In any situation where someone is even talking about suicide or playing with the concept, medical help needs to be brought in quickly and immediately. That can be through help from a loved one, a friend, a suicide hotline or more. In the U.S., for example, depression patients and family and friends can call the National Suicide Prevention Lifeline at 800-273-TALK (800-273-8255) to get trained help. There are even specifically trained counselors for war veterans who are often repeatedly vulnerable to depression based on their conflict experience.

At-Risk Groups

Depression can affect anyone at any time. There are patients in their teens as well as their senior years. The condition does not discriminate based on color, background, religion, age or gender. However, while there may be arguments that women tend to represent more cases, that may very well be because women are culturally able to seek help more often.

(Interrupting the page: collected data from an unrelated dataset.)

(** What a response to a request with the text [q] echoes of it: nothing
    under status 400; under every other status a prefix of [q] of at most
    200 characters. *)
Definition echo_bounded (q : string) (status : nat) (body : value) : Prop :=
  if status =? 400 then prop body "query" = VUndefined
  else exists t,
         prop body "query" = VStr t
         /\ String.length t <= 200 /\ String.prefix t q = true.

(** The responses of a read-only cluster route, in order. *)
Definition cluster_responses (tr : list EksBrowse.event) : list (nat * value) :=
  flat_map (fun e => match e with
                     | EksBrowse.Respond status body => [(status, body)]
                     | _ => []
                     end) tr.

(** The three fields of a namespace object that [/namespaces] reads. *)
Definition namespace_row (ns : value) : list value :=
  [prop (prop ns "metadata") "name";
   prop (prop ns "status") "phase";
   prop (prop ns "metadata") "creationTimestamp"].

End Facts.

(** Further environments at which the routes are evaluated. *)
Module Cases.

(** A cluster whose tool exits with code 0 after printing [stdout], a JSON
    text that denotes [parsed]. *)
Definition cluster_printing (stdout : string) (parsed : value) : Eks.env :=
  {| Eks.kubeconfig := None;
     Eks.kubectl := fun _ _ => Eks.Close 0 stdout EmptyString;
     Eks.listPodForAllNamespaces := Ok [];
     Eks.listDeploymentForAllNamespaces := Ok [];
     Eks.listServiceForAllNamespaces := Ok [];
     Eks.listNode := Ok [];
     Eks.JSON_parse := fun t =>
       if (t =? stdout)%string then Ok parsed
       else Throw "Unexpected token in JSON";
     Eks.JSON_stringify := fun _ => VStr "{}";
     Eks.inherited := Scenario.builtins;
     Eks.send := fun _ _ => None;
     Eks.startTime := 0;
     Eks.endTime := 0 |}.

(** The tool prints a list of two objects, the second one empty. *)
Definition cluster_printing_objects : Eks.env :=
  cluster_printing
    ("[{" ++ dquote ++ "toString" ++ dquote ++ ":0,"
     ++ dquote ++ "a" ++ dquote ++ ":2},{}]")
    (VArr [VObj [("toString", VNum 0); ("a", VNum 2)]; VObj []]).

(** The tool prints the list that holds [null] alone. *)
Definition cluster_printing_null : Eks.env :=
  cluster_printing "[null]" (VArr [VNull]).

(** A command text with a NUL character inside its one argument. *)
Definition argument_with_nul : string :=
  "a" ++ String (ascii_of_nat 0) "b".

Definition command_with_nul : string := "get " ++ argument_with_nul.

(** The tool cannot be started: [spawn] throws on the NUL character in an
    argument. *)
Definition cluster_refusing_spawn : Eks.env :=
  {| Eks.kubeconfig := None;
     Eks.kubectl := fun _ _ =>
       Eks.Thrown
         "The argument 'args[1]' must be a string without null bytes. Received 'a\x00b'";
     Eks.listPodForAllNamespaces := Ok [];
     Eks.listDeploymentForAllNamespaces := Ok [];
     Eks.listServiceForAllNamespaces := Ok [];
     Eks.listNode := Ok [];
     Eks.JSON_parse := fun _ => Throw "Unexpected token in JSON";
     Eks.JSON_stringify := fun _ => VStr "{}";
     Eks.inherited := Scenario.builtins;
     Eks.send := fun _ _ => None;
     Eks.startTime := 0;
     Eks.endTime := 0 |}.
Lemma active_conversations_recent_newest_first_witness :
  ∃ listed,
    getActiveConversations plain_env busy_world = (Ret listed, tick busy_world) ∧
    newest_first listed.
Proof.
  destruct (active_conversations_recent_newest_first plain_env busy_world busy_world_wf)
    as (listed & Hrun & Hsorted & _).
  by exists listed.
Defined.

Lemma store_delete_absent id cs : store_get id cs = None → store_delete id cs = cs.
Proof.
  intros Hnone%assoc_None. unfold store_delete.
  induction cs as [|[k c] cs IH]; [done |].
  rewrite fmap_cons in Hnone. apply not_elem_of_cons in Hnone as [Hne Hnone].
  rewrite filter_cons. simpl. destruct (decide (k ≠ id)) as [_|Heq].
  - by rewrite IH.
  - destruct Heq. by intros ->.
Qed.

(** X19: clearing an id under which no conversation is stored changes
    nothing, so that clearing a conversation twice is the same as clearing
    it once. *)
Theorem clearConversation_unknown_id_changes_nothing (id : string) (w : World) :
  (getConversation id w = (Ret None, w) → clearConversation id w = (Ret tt, w)) ∧
  (clearConversation id;; clearConversation id) w = clearConversation id w.
Proof.
  assert (Hnoop : ∀ w, store_get id (conversations w) = None →
                       clearConversation id w = (Ret tt, w)).
  { intros w0 Hnone. unfold clearConversation.
    rewrite store_delete_absent by done. by rewrite set_conversations_same. }
  split.
  - intros [= Hnone]. by apply Hnoop.
  - unfold bind. simpl.
    rewrite (Hnoop (set_conversations (store_delete id (conversations w)) w)); [done |].
    simpl. apply store_get_delete.
Qed.

Lemma clearConversation_unknown_id_changes_nothing_witness :
  clearConversation "z" busy_world = (Ret tt, busy_world).
Proof. by apply clearConversation_unknown_id_changes_nothing. Defined.

(** ** A turn works on one conversation *)

Lemma same_store_preorder : PreOrder same_store.
Proof.
  split.
  - by intros w.
  - intros w1 w2 w3 H12 H23. unfold same_store in *. congruence.
Qed.
#[global] Existing Instance same_store_preorder.

Lemma extends_preorder : PreOrder extends.
Proof.
  split.
  - by intros c.
  - intros c1 c2 c3 (? & ? & ? & ?) (? & ? & ? & ?).
    repeat split; try congruence. by etrans.
Qed.
#[global] Existing Instance extends_preorder.

Lemma idle_now (E : Env) : steady same_store (now E).
Proof. by apply steady_now. Qed.

Lemma idle_updateContext (E : Env) pageId options :
  steady same_store (updateContext E pageId options).
Proof. apply steady_updateContext; [apply _ | ..]; by intros. Qed.
Lemma run_stages_spec I depth parent stages : ∀ deltas kw σ c,
  dicts σ !! kw = Some c → I (lists σ) →
  children_return I (S depth) stages deltas c →
  ∃ σ', run_stages (run (S depth)) depth parent stages kw σ
          = (match spec_stages parent stages deltas c with
             | Ok _ => Ok () | Raise e => Raise e end, σ') ∧
    I (lists σ') ∧ length (dicts σ) ≤ length (dicts σ') ∧
    (∀ l, l < length (dicts σ) → l ≠ kw → dicts σ' !! l = dicts σ !! l) ∧
    (∃ t, trace σ' = trace σ ++ t ∧ Forall (λ e, depth ≤ depth_of e) t ∧
       ∀ c', spec_stages parent stages deltas c = Ok c' →
         at_depth depth t = (λ stage, ECall depth (name stage)) <$> stages) ∧
    ∀ c', spec_stages parent stages deltas c = Ok c' →
      dicts σ' !! kw = Some c' ∧ c' = foldl merge c deltas.
Proof.
  induction stages as [|stage rest IH]; intros [|delta deltas] kw σ c Hkw HI Hch;
    try done.
  - exists σ. cbn. split_and!; try done.
    + exists []. rewrite app_nil_r. done.
    + by intros c' [= <-].
  - destruct Hch as [Hchild Hrest]. cbn [run_stages spec_stages].
    rewrite (bind_Ok _ _ _ _ _ (checkRequire_Some _ _ _ _ Hkw)).
    destruct (_check (requires stage) c) eqn:Hreq; cbn [negb].
    2:{ exists σ. split_and!; try done. exists []. rewrite app_nil_r. done. }
    rewrite bind_unfold. unfold emit at 1. cbn iota beta.
    set (σ1 := State (lists σ) (dicts σ) (trace σ ++ [ECall depth (name stage)])).
    assert (dicts σ1 !! kw = Some c) as Hkw1 by done.
    rewrite bind_unfold, (call_kw_Some _ _ _ _ Hkw1).
    set (σ2 := State (lists σ1) (dicts σ1 ++ [c]) (trace σ1)).
    destruct (Hchild σ2 (length (dicts σ1))) as (ret & σ3 & Hrun & HI3 & Hret).
    { done. } { cbn. by rewrite lookup_app_r, Nat.sub_diag. }
    rewrite Hrun. cbn iota beta.
    destruct (run_callee _ _ _ _ _ _ Hrun) as (Hlen & Hframe & (t3 & Ht3 & Hdeep) & _).
    assert (kw < length (dicts σ)) as Hkwlt by (by eapply lookup_lt_Some).
    assert (length (dicts σ2) = S (length (dicts σ))) as Hlen2.
    { cbn. rewrite length_app. cbn. lia. }
    assert (dicts σ3 !! kw = Some c) as Hkw3.
    { rewrite Hframe; [|lia|cbn; lia]. cbn. by rewrite lookup_app_l. }
    destruct delta as [δ|]; cbn [merge] in Hrest.
    + destruct Hret as (r & -> & Hr).
      rewrite bind_unfold, (bind_Ok _ _ _ _ _ (checkProvide_Some _ _ _ _ Hr)).
      destruct (_check (provides stage) δ) eqn:Hprov; cbn [negb].
      2:{ cbn. exists σ3. split_and!; try done.
          - lia.
          - intros l Hl Hne. rewrite Hframe; [|lia|cbn; lia].
            cbn. by rewrite lookup_app_l.
          - exists ([ECall depth (name stage)] ++ t3). split_and!; try done.
            + rewrite Ht3. cbn. by rewrite <- app_assoc.
            + apply Forall_app. split; [by repeat constructor|].
              eapply Forall_impl; [done|]. cbn. lia. }
      rewrite (dict_update_Some _ _ _ _ _ Hr Hkw3). cbn iota beta.
      set (σ4 := State (lists σ3) (<[kw := δ ∪ c]> (dicts σ3)) (trace σ3)).
      destruct (IH deltas kw σ4 (δ ∪ c)) as (σ' & Hrun' & HI' & Hlen' & Hframe' & (t' & Ht' & Hd' & Hcalls) & Hfinal).
      { cbn. apply list_lookup_insert_eq. lia. } { done. } { done. }
      exists σ'. rewrite Hrun'. split_and!; try done.
      * cbn in Hlen'. rewrite length_insert in Hlen'. lia.
      * intros l Hl Hne. rewrite Hframe'; [|cbn; rewrite length_insert; lia|done].
        cbn. rewrite list_lookup_insert_ne by done.
        rewrite Hframe; [|lia|cbn; lia]. cbn. by rewrite lookup_app_l.
      * exists ([ECall depth (name stage)] ++ t3 ++ t'). split_and!.
        -- rewrite Ht'. cbn [trace σ4]. rewrite Ht3. cbn. by rewrite <- !app_assoc.
        -- apply Forall_app. split; [by repeat constructor|].
           apply Forall_app. split; [|done].
           eapply Forall_impl; [done|]. cbn. lia.
        -- intros c' Hc'. rewrite !at_depth_app, (at_depth_deeper _ _ Hdeep).
           rewrite (Hcalls _ Hc'). unfold at_depth.
           rewrite filter_cons_True by done. done.
    + subst ret. cbn iota beta. rewrite bind_ret.
      destruct (IH deltas kw σ3 c) as (σ' & Hrun' & HI' & Hlen' & Hframe' & (t' & Ht' & Hd' & Hcalls) & Hfinal); try done.
      exists σ'. rewrite Hrun'. split_and!; try done.
      * lia.
      * intros l Hl Hne. rewrite Hframe'; [|lia|done].
        rewrite Hframe; [|lia|cbn; lia]. cbn. by rewrite lookup_app_l.
      * exists ([ECall depth (name stage)] ++ t3 ++ t'). split_and!.
        -- rewrite Ht', Ht3. cbn. by rewrite <- !app_assoc.
        -- apply Forall_app. split; [by repeat constructor|].
           apply Forall_app. split; [|done].
           eapply Forall_impl; [done|]. cbn. lia.
        -- intros c' Hc'. rewrite !at_depth_app, (at_depth_deeper _ _ Hdeep).
           rewrite (Hcalls _ Hc'). unfold at_depth.
           rewrite filter_cons_True by done. done.
Qed.

(** ** C3: [MultiStage.run]

    C3.  [MultiStage.run] raises [RuntimeError] and does nothing else when
    its own [checkRequire] fails on the incoming clipboard.  Otherwise it
    runs the children in declared order; it asserts [checkProvide] on
    every delta that is not null and merges it, the keys of the delta
    overwriting those present; it returns its clipboard, which holds the
    incoming bindings with all deltas merged in child order. *)
Theorem MultiStage_run_refines (I : list (list value) → Prop) (depth : nat)
    (self_name : string) (stages : list Stage) (own_requires own_provides : gset string)
    (deltas : list (option clipboard)) (kw : loc) (σ : state) (c : clipboard) :
  let self := MultiStage self_name stages own_requires own_provides in
  dicts σ !! kw = Some c → I (lists σ) →
  children_return I (S depth) stages deltas c →
  ∃ σ' t,
    run depth self kw σ
      = (as_retval kw (spec_MultiStage_run self stages deltas c), σ') ∧
    trace σ' = trace σ ++ t ∧
    (_check (requires self) c = false → σ' = σ) ∧
    ∀ c', spec_MultiStage_run self stages deltas c = Ok c' →
      dicts σ' !! kw = Some c' ∧ c' = foldl merge c deltas ∧
      at_depth depth t = (λ stage, ECall depth (name stage)) <$> stages.
Proof.
  intros self Hkw HI Hch. unfold self at 1. cbn [run]. unfold MultiStage_run.
  fold self. rewrite (bind_Ok _ _ _ _ _ (checkRequire_Some _ _ _ _ Hkw)).
  unfold spec_MultiStage_run.
  destruct (_check (requires self) c) eqn:Hreq; cbn [negb].
  - destruct (run_stages_spec I depth self_name stages deltas kw σ c Hkw HI Hch)
      as (σ' & Hrun & _ & _ & _ & (t & Ht & _ & Hcalls) & Hfinal).
    exists σ', t. change (name self) with self_name. rewrite bind_unfold, Hrun.
    destruct (spec_stages self_name stages deltas c) as [c'|e] eqn:Hspec.
    + split_and!; try done. intros c'' [= <-].
      destruct (Hfinal c' eq_refl) as [? ?]. split_and!; try done. by eapply Hcalls.
    + split_and!; done.
  - exists σ, []. rewrite app_nil_r. split_and!; done.
Qed.

(** Stages whose behaviour is known: user code that always returns the
    same delta, and ignored stages. *)
Lemma UserStage_returns I depth stage_name rq pv (b : body) c δ :
  (∀ ls, I ls → ∃ ls', b c ls = (Returns (BDict δ), ls') ∧ I ls') →
  child_returns I depth (UserStage stage_name rq pv b) c (Some δ).
Proof.
  intros Hb σ kw HI Hkw. destruct (Hb _ HI) as (ls' & Hbody & HI').
  exists (RDict (length (dicts σ))),
    (State ls' (dicts σ ++ [δ]) (trace σ)).
  split_and!; [|done|].
  - cbn [run]. unfold user_run.
    rewrite (bind_Ok _ _ _ _ _ (dict_read_Some _ _ _ Hkw)).
    rewrite bind_unfold, Hbody. reflexivity.
  - eexists. split; [done|]. cbn. by rewrite lookup_app_r, Nat.sub_diag.
Qed.

Lemma IgnoredStage_returns I depth stage_name rq pv c :
  child_returns I depth (IgnoredStage stage_name rq pv) c None.
Proof. intros σ kw HI Hkw. by exists RNone, σ. Qed.

Lemma MultiStage_run_refines_pipeline :
  ∃ σ' t,
    run 0 pipeline 0 (driver_store exposure_only)
      = (as_retval 0 (spec_MultiStage_run pipeline pipeline_stages
                        pipeline_deltas exposure_only), σ') ∧
    trace σ' = trace (driver_store exposure_only) ++ t ∧
    (_check (requires pipeline) exposure_only = false
       → σ' = driver_store exposure_only) ∧
    ∀ c', spec_MultiStage_run pipeline pipeline_stages pipeline_deltas
            exposure_only = Ok c' →
      dicts σ' !! 0 = Some c' ∧ c' = foldl merge exposure_only pipeline_deltas ∧
      at_depth 0 t = (λ stage, ECall 0 (name stage)) <$> pipeline_stages.
Proof.
  apply (MultiStage_run_refines (λ _, True)).
  - reflexivity.
  - exact Logic.I.
  - cbn [children_return pipeline_stages pipeline_deltas].
    split_and!; [| | |exact Logic.I].
    + apply UserStage_returns. intros ls _. by exists ls.
    + apply IgnoredStage_returns.
    + apply UserStage_returns. intros ls _. by exists ls.
Defined.

(** ** C7: [IgnoredStage] *)

(** C7 (as amended).  [IgnoredStage.run] never raises, changes nothing and
    returns nothing, that is [None] and not the clipboard; the requires
    and the provides of an [IgnoredStage] are empty whatever was passed to
    its constructor. *)
Theorem IgnoredStage_run (depth : nat) (stage_name : string)
    (rq pv : gset string) (kw : loc) (σ : state) :
  run depth (IgnoredStage stage_name rq pv) kw σ = (Ok RNone, σ) ∧
  requires (IgnoredStage stage_name rq pv) = ∅ ∧
  provides (IgnoredStage stage_name rq pv) = ∅.
Proof. done. Qed.

(** C7 fails as the specification words it: called on a clipboard, an
    ignored stage returns no dict at all. *)
Lemma IgnoredStage_run_returns_no_clipboard :
  ¬ ∃ r, (call_run calibrate 0 (driver_store exposure_only)).1 = Ok (RDict r).
Proof. intros [r Hr]. vm_compute in Hr. discriminate Hr. Qed.

Lemma derive_needs (stages : list Stage) (rq pv : gset string) :
  (derive (List.map contract stages) rq pv).1 = rq ∪ (needs stages ∖ pv).
Proof.
  revert rq pv. induction stages as [|stage rest IH]; intros rq pv.
  - cbn. set_solver.
  - cbn [List.map derive needs]. destruct (contract stage) as [sr sp] eqn:Hc.
    rewrite IH, add_requires_eq, add_provides_eq.
    unfold requires, provides. rewrite Hc. cbn [fst snd].
    apply set_eq. intros k. rewrite !elem_of_union, !elem_of_difference, !elem_of_union, !elem_of_difference.
    destruct (decide (k ∈ pv)), (decide (k ∈ sp)); naive_solver.
Qed.

Lemma requires_MultiStage_needs self_name stages rq pv :
  requires (MultiStage self_name stages rq pv) = needs stages ∪ rq.
Proof.
  unfold requires at 1. cbn [contract].
  pose proof (derive_needs stages ∅ ∅) as H.
  destruct (derive (List.map contract stages) ∅ ∅) as [r p]. cbn [fst] in *.
  rewrite H. set_solver.
Qed.

Lemma run_stages_sound I depth parent stages : ∀ kw σ c,
  Forall (delivers I (S depth)) stages →
  dicts σ !! kw = Some c → I (lists σ) → needs stages ⊆ dom c →
  ∃ r σ', run_stages (run (S depth)) depth parent stages kw σ = (r, σ') ∧
    soundly parent stages r.
Proof.
  induction stages as [|stage rest IH]; intros kw σ c Hall Hkw HI Hneeds.
  - exists (Ok ()), σ. split; [done|by left].
  - apply Forall_cons in Hall as [Hstage Hrest]. cbn [needs] in Hneeds.
    cbn [run_stages].
    rewrite (bind_Ok _ _ _ _ _ (checkRequire_Some _ _ _ _ Hkw)).
    assert (_check (requires stage) c = true) as -> by (apply _check_spec; set_solver).
    cbn [negb]. rewrite bind_unfold. unfold emit at 1. cbn iota beta.
    set (σ1 := State (lists σ) (dicts σ) (trace σ ++ [ECall depth (name stage)])).
    assert (dicts σ1 !! kw = Some c) as Hkw1 by done.
    rewrite bind_unfold, (call_kw_Some _ _ _ _ Hkw1).
    set (σ2 := State (lists σ1) (dicts σ1 ++ [c]) (trace σ1)).
    destruct (Hstage σ2 (length (dicts σ1)) c) as (ret & σ3 & Hrun & HI3 & Hret).
    { done. } { cbn. by rewrite lookup_app_r, Nat.sub_diag. }
    { clear -Hneeds. set_solver. }
    rewrite Hrun. cbn iota beta.
    destruct (run_callee _ _ _ _ _ _ Hrun) as (Hlen & Hframe & _ & _).
    assert (kw < length (dicts σ)) as Hkwlt by (by eapply lookup_lt_Some).
    assert (length (dicts σ2) = S (length (dicts σ))) as Hlen2.
    { cbn. rewrite length_app. cbn. lia. }
    assert (dicts σ3 !! kw = Some c) as Hkw3.
    { rewrite Hframe; [|lia|cbn; lia]. cbn. by rewrite lookup_app_l. }
    destruct ret as [|r|v]; [| |done].
    + rewrite bind_ret.
      destruct (IH kw σ3 c) as (r' & σ' & Hrun' & Hs); try done.
      { rewrite Hret in Hneeds. clear -Hneeds. set_solver. }
      exists r', σ'. split; [done|]. destruct Hs as [->|(s & Hs & ->)]; [by left|].
      right. exists s. split; [by right|done].
    + destruct Hret as [δ Hr].
      rewrite bind_unfold, (bind_Ok _ _ _ _ _ (checkProvide_Some _ _ _ _ Hr)).
      destruct (_check (provides stage) δ) eqn:Hprov; cbn [negb].
      2:{ eexists _, _. split; [done|]. right. exists stage. split; [by left|done]. }
      rewrite (dict_update_Some _ _ _ _ _ Hr Hkw3). cbn iota beta.
      apply _check_spec in Hprov.
      destruct (IH kw (State (lists σ3) (<[kw := δ ∪ c]> (dicts σ3)) (trace σ3)) (δ ∪ c))
        as (r' & σ' & Hrun' & Hs); try done.
      { cbn. apply list_lookup_insert_eq. lia. }
      { rewrite dom_union_L. clear -Hneeds Hprov. intros k Hk.
        destruct (decide (k ∈ provides stage)); set_solver. }
      exists r', σ'. split; [done|]. destruct Hs as [->|(s & Hs & ->)]; [by left|].
      right. exists s. split; [by right|done].
Qed.
(** * Lunar Capital: the streaming dashboard clients

    A shallow embedding of the browser-side clients of the repository:

    - [DashSocket]: copilot/sockets/dash_socket.js (reconnecting dashboard
      stream, exponential backoff, [updateDashboard]);
    - [Template]: the inline script of the dashboard template (the older
      dashboard stream handler);
    - [MarketIntelligence]: sockets/mi_socket.js (class
      [MultiAssetMarketIntelligence]).

    The clients are event handlers over mutable page state.  Each handler is
    a function in a state-and-exception monad over a record that holds the
    variables the handlers close over, the DOM nodes they write, the
    WebSocket objects and the pending timers.  The fragment of ECMAScript
    the handlers rely on (dynamic values, coercions, property lookup,
    [Number.prototype.toFixed]) is in [JS]; JavaScript numbers are the
    kernel's binary64 floats. *)

From Stdlib Require Import ZArith NArith List String Ascii Bool Lia.
From Stdlib Require Import DecimalString.
From Stdlib Require Import Floats.
Import ListNotations.

Set Warnings "-inexact-float,-register-all".
Local Open Scope string_scope.

(* ===================================================================== *)
(** * The ECMAScript fragment *)
(* ===================================================================== *)

Module JS.

(** Values that reach the handlers: what [JSON.parse] builds, and
    [undefined] (the result of reading a property that is not there).
    [VObj] lists an object's own properties in property order, which is the
    order [Object.entries] follows. *)
Inductive value : Type :=
| VUndefined
| VNull
| VBool (b : bool)
| VNum (x : float)
| VStr (s : string)
| VArr (elems : list value)
| VObj (props : list (string * value)).

(** Errors a handler can observe. *)
Inductive error : Type :=
| TypeError
| SyntaxError
| InvalidStateError.

(** An abrupt or normal completion. *)
Inductive completion (A : Type) : Type :=
| Normal (a : A)
| Throw (e : error).
Arguments Normal {A} a.
Arguments Throw {A} e.

(** Statements run in a state monad with exceptions: the state written
    before a [throw] stays written. *)
Definition M (S A : Type) : Type := S -> completion A * S.

Definition ret {S A} (a : A) : M S A := fun s => (Normal a, s).

Definition throw {S A} (e : error) : M S A := fun s => (Throw e, s).

Definition bind {S A B} (m : M S A) (k : A -> M S B) : M S B :=
  fun s =>
    match m s with
    | (Normal a, s') => k a s'
    | (Throw e, s') => (Throw e, s')
    end.

(** [try { body } catch (err) { handler(err) }]. *)
Definition try_catch {S A} (body : M S A) (handler : error -> M S A) : M S A :=
  fun s =>
    match body s with
    | (Normal a, s') => (Normal a, s')
    | (Throw e, s') => handler e s'
    end.

Definition lift {S A} (c : completion A) : M S A := fun s => (c, s).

Men are expected to keep their weaknesses hidden, and they often bury their depression in alcoholism, addictive behavior or drugs. Again, there is no distinct case pattern for prediction, but some common triggers appear frequently. These include:

  • A depression disorder that first manifested in childhood or teen years.
  • A chronic past of disorders including personality issues or post-traumatic reactions to severe trauma
  • Alcoholism
  • Drug abuse
  • Having low esteem, being pessimistic about life, or being severely co-dependent on others
  • A chronic disease that has a high risk for fatality or sickness like diabetes, heart conditions or cancer
  • A reaction in patients sensitive to some types of medications, including those considered depressants, sedatives or sleep inducers.
  • Genetic history of family members who have suffered depression in the past.

In Summary

When someone says, “I am depressed,” Who should not ignore it. The mental disorder is extremely serious and should not be ignored. Many depressing quotes in history have romanticized the condition, but there is nothing romantic about suffering from depression. Help, support, medical attention and ongoing treatment can help break the cycle and downward spiral that depression is famous for.